The beauty of the web is that unlike a traditional medium you don’t have to rely only on today’s headline to bring in readers.  The archives can receive traffic as easily as the day’s headline.  And its bad form to post something, circulate the link and then remove that content.  This can lead future recipients of the link to find the content no longer exists. 

In fact, a useful method to adopt when quoting a web link in a publication is to include “last viewed on [insert date]” to cover this eventuality.  (This practice also has other uses such as ensuring that one could refer to the terms of use at the date of access should a dispute arise about this issue. This is because one copyright work could be subjected to different licensing terms by the owner of that work. )

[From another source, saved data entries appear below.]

(** * Claim verification engine of AIEarningsAnalyst, embedded in Rocq.

    Shallow embedding of
    - backend/services/extraction/normalizer.py      (parse_period, normalize_claimed_value,
                                                      detect_scale_from_text, extract_numeric_from_text)
    - backend/services/verification/period_resolver.py (resolve_periods)
    - backend/services/verification/compute.py       (growth, margin, absolute comparison)
    - backend/services/verification/tolerances.py    (tolerance matrix)
    - backend/services/verification/metric_catalog.py
    - backend/services/verification/verdict_engine.py (verify_single_claim and helpers)
    - backend/services/misleading/heuristics.py
    - backend/services/pipeline.py                   (_downgrade_conflicting_mismatches,
                                                      _shift_period_string, _claim_with_period_shift)

    Python floats are modelled as exact rationals [Q]; the only non-finite
    float the code produces, [float("inf")], is the [Inf] case of [ext].
    Python strings are modelled as [string] (characters read as code points
    0..255).  Exceptions the code can raise are the [Raise] case of [Res]:
    arithmetic on a missing value ([None]) raises [TypeError]; every
    division of the code sits behind a test of its divisor, so [/] on [Q]
    is used behind the same tests. *)

From Stdlib Require Import ZArith QArith Qabs Lqa String Ascii List Bool Lia DecimalString DecimalNat.
Import ListNotations.
Open Scope string_scope.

As content providers we need to be sure of what we have before posting.  In a public sector environment such as ours we are encouraged to share and make all materials available to all.  Whilst law suits are an unlikely for us there are other responsibilities to consider, such as confidentiality, attribution, timing or simply common courtesy.  Far better to double check an author is happy for their work to be shared, than to post without permission and risk causing offence – whatever the copyright situation.  WARNING: Bad IP practice can lead to bad public relations!

(Thanks to Guat Hong Teh for her input to this post)

3 responses to “Vanishing online content; a copyright issue?

  1. Thanks; that was very useful.

  2. Who is “our” when they say “our copyright has expired”? The is an article by The Guardian on The Guardian’s website.
    All this serves to do is prevent loyal visitors to The Guardian’s website from reading an article which is, in any event, available easily available elsewhere on the net (…next stage will be liability for CAS-IP for this link):

  3. And the strange thing about the example is that the article is basically a book advert – if it were an extract from my book I would prefer the Guardian kept the copyright!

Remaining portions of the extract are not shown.